This post was last updated by 2 years does

This is a text automatically translated from Italian. If you appreciate our work and if you like reading it in your language, consider a donation to allow us to continue doing it and improving it.

We translate for you an article that we find very interesting ANDelectronic Frontier Ffoundation. The original article is called To Make Social Media Work Better, Make It Fail Better and we translated it thanks also to the help of Mate Translate. But above all thanks to Creative Commons license by EFF that allows us to do it.

The EFF article starts here

Have mercy on the content moderator! Big Tech platforms expect their moderators to correctly enforce a set of rules in more than a hundred countries, in over a thousand languages. Millions of online communities, each with their own norms and taboos.

What a feat! Some groups will view a word as an insult, while others will use it as a term of endearment. Indeed, the reality is even more complex: some groups consider some words as insults only when they are used by strangers, which means that a moderator must understand which participants in a single group are considered insider and which ones instead outsider, or those who cannot pronounce that word.

Moderators must also be able to recognize all of this in languages they speak imperfectly (or not at all) aided by machine translation.
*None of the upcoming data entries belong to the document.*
(** Rules 2 to 4: everything that needs neither the quota nor the enforcer. *)
Definition spec_rules (ad : AgentDeployment) : list FieldError :=
  let spec := ad_Spec ad in
  (if sp_Max (spec_Replicas spec) <? sp_Min (spec_Replicas spec) then
     [Invalid "spec.replicas.min" ("must be ≤ spec.replicas.max (" +:+
        fmt_d (sp_Max (spec_Replicas spec)) +:+ ")")] else []) ++
  (if ro_Strategy (spec_Rollout spec) =s? "Canary" then validateCanarySpec ad else []) ++
  (match mcp_Tools (spec_MCP spec) with
   | [] => []
   | tools => validateMCPTools "spec.mcp.tools" tools
   end).

Definition validateSpec (isDryRun : bool) (ad : AgentDeployment)
    (oldSpec : option AgentDeploymentSpec) : Proc W (list FieldError) :=
  let spec := ad_Spec ad in
  tqr ← try (Get (A := TenantQuota) (NN (ad_Namespace ad) (spec_TenantRef spec)));
  match tqr with
  | inl err =>
      if IsNotFound err then
        mret [Invalid "spec.tenantRef" ("TenantQuota " +:+ Quote (spec_TenantRef spec) +:+
                " not found in namespace " +:+ Quote (ad_Namespace ad))]
      else mret [InternalError "spec.tenantRef" err]
  | inr tq =>
      match spec_rules ad with
      | [] =>
          '(ok, reason) ←
            (if isDryRun then enforcer_CanAdmit (admissionKey ad) tq spec oldSpec
             else enforcer_AdmitAndReserve (admissionKey ad) tq spec oldSpec reservationTTL);
          if negb ok then mret [Forbidden "spec" ("quota exceeded: " +:+ reason)] else mret []
      | allErrs => mret allErrs
      end
  end.

Definition ValidateCreate (isDryRun : bool) (ad : AgentDeployment) : Proc W unit :=
  allErrs ← validateSpec isDryRun ad None;
  match allErrs with
  | [] => mret tt
  | _ => fail (NewInvalid (ad_Name ad) allErrs)
  end.

Definition ValidateUpdate (isDryRun : bool) (oldAD ad : AgentDeployment) : Proc W unit :=
  match om_DeletionTimestamp (ad_Meta ad) with
  | Some _ => mret tt
  | None =>
      if negb (spec_Image (ad_Spec oldAD) =s? spec_Image (ad_Spec ad)) &&
         (st_Phase (ad_Status oldAD) =s? PhaseRolloutInProgress) then
        fail (NewForbidden (ad_Name ad) (PlainError
          ("image update rejected: a rollout is already in progress (status.phase=" +:+
           PhaseRolloutInProgress +:+ ")")))
      else
        allErrs ← validateSpec isDryRun ad (Some (ad_Spec oldAD));
        match allErrs with
        | [] => mret tt
        | _ => fail (NewInvalid (ad_Name ad) allErrs)
        end
  end.

Definition ValidateDelete (ad : AgentDeployment) : Proc W unit := mret tt.
End webhook.

(** ** What the rules demand *)

(** Exactly one of [setWeight] and [pause]. *)
Definition step_wf (step : CanaryStep) : Prop :=
  (is_Some (cs_SetWeight step) ∧ cs_Pause step = None) ∨
  (cs_SetWeight step = None ∧ is_Some (cs_Pause step)).

Definition canary_wf (ro : RolloutPolicy) : Prop :=
  ro_Steps ro ≠ [] ∧ Forall step_wf (ro_Steps ro) ∧
  Exists (λ step, cs_SetWeight step = Some 100) (ro_Steps ro) ∧
  (∃ rate, ParseErrorRate (rb_MaxErrorRate (ro_Rollback ro)) = inr rate) ∧
  rb_MaxP99LatencyMs (ro_Rollback ro) ≠ 0 ∧ rb_MinRequestSample (ro_Rollback ro) ≠ 0.

Definition tools_wf (tools : list string) : Prop :=
  NoDup tools ∧ Forall (λ t, all_space t = false) tools.

Definition spec_wf `{CoreTypes} (spec : AgentDeploymentSpec) : Prop :=
  sp_Min (spec_Replicas spec) ≤ sp_Max (spec_Replicas spec) ∧
  (ro_Strategy (spec_Rollout spec) = "Canary" → canary_wf (spec_Rollout spec)) ∧
  tools_wf (mcp_Tools (spec_MCP spec)).

Lemma app_nil_iff {A} (l k : list A) : l ++ k = [] ↔ l = [] ∧ k = [].
Proof. split; [apply app_eq_nil|]. by intros [-> ->]. Qed.

(** A rule that contributes at most one error is silent iff its condition fails. *)
Lemma rule_nil (b : bool) (e : FieldError) : (if b then [e] else []) = [] ↔ b = false.
Proof. by destruct b. Qed.
Lemma rule_nil' (b : bool) (e : FieldError) : (if b then [] else [e]) = [] ↔ b = true.
Proof. by destruct b. Qed.

Lemma tools_loop_nil p i seen tools :
  tools_loop p i seen tools = [] ↔ tools_wf tools ∧ (∀ t, t ∈ tools → t ∉ seen).
Proof.
  unfold tools_wf. revert i seen. induction tools as [|t tools IH]; intros i seen; simpl.
  { split; [|done]. split; [split; constructor|]. by intros t ?%not_elem_of_nil. }
  rewrite !app_nil_iff, rule_nil, IH, list.NoDup_cons, Forall_cons_iff. case_decide; set_solver.
Qed.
It is therefore not surprising that security experts are unable to agree on when to remove content, when to label it and when to leave it alone. Large-scale moderation is a impossible task. Moderators not only fail to recognize a huge amount of abuse and scams, but they also remove discussions of racism because they are racist, they suspend users who report dangerous conspiracies for promoting them, they punish scientists who deny fake news about vaccines For have spread disinformation, they block ads from game designers because they contain the word “supplement” (mistaking it for a vitamin supplement) e they remove comments praising a cute cat by writing “beautiful puss”.

Everyone hates content moderation on Big Tech platforms. Everyone thinks they are censored by Big Tech. And all they are right

Every community has implicit and explicit rules about what types of speech are acceptable, and inflicts punishments on people who violate those rules, ranging from banishment to shame. In real life you're not allowed to shout into a funeral, use epithets when addressing your college professor, or explicitly describe your sex life to your co-workers. Your family can forbid swearing at Christmas dinner or arguments about homework over breakfast.

In the online world, moderators enforce these “house rules” by labeling or deleting speech that breaks the rules and warning or removing users.

Doing this job well is already difficult when the moderator is close to the community and understands its rules. It's much more difficult when the moderator is a low-wage employee who follows company policy at a frenetic pace. So it's impossible to do well and consistently.

It's no wonder that so many people, with so many different experiences and perspectives, are unhappy with the moderation choices of Big Tech platforms.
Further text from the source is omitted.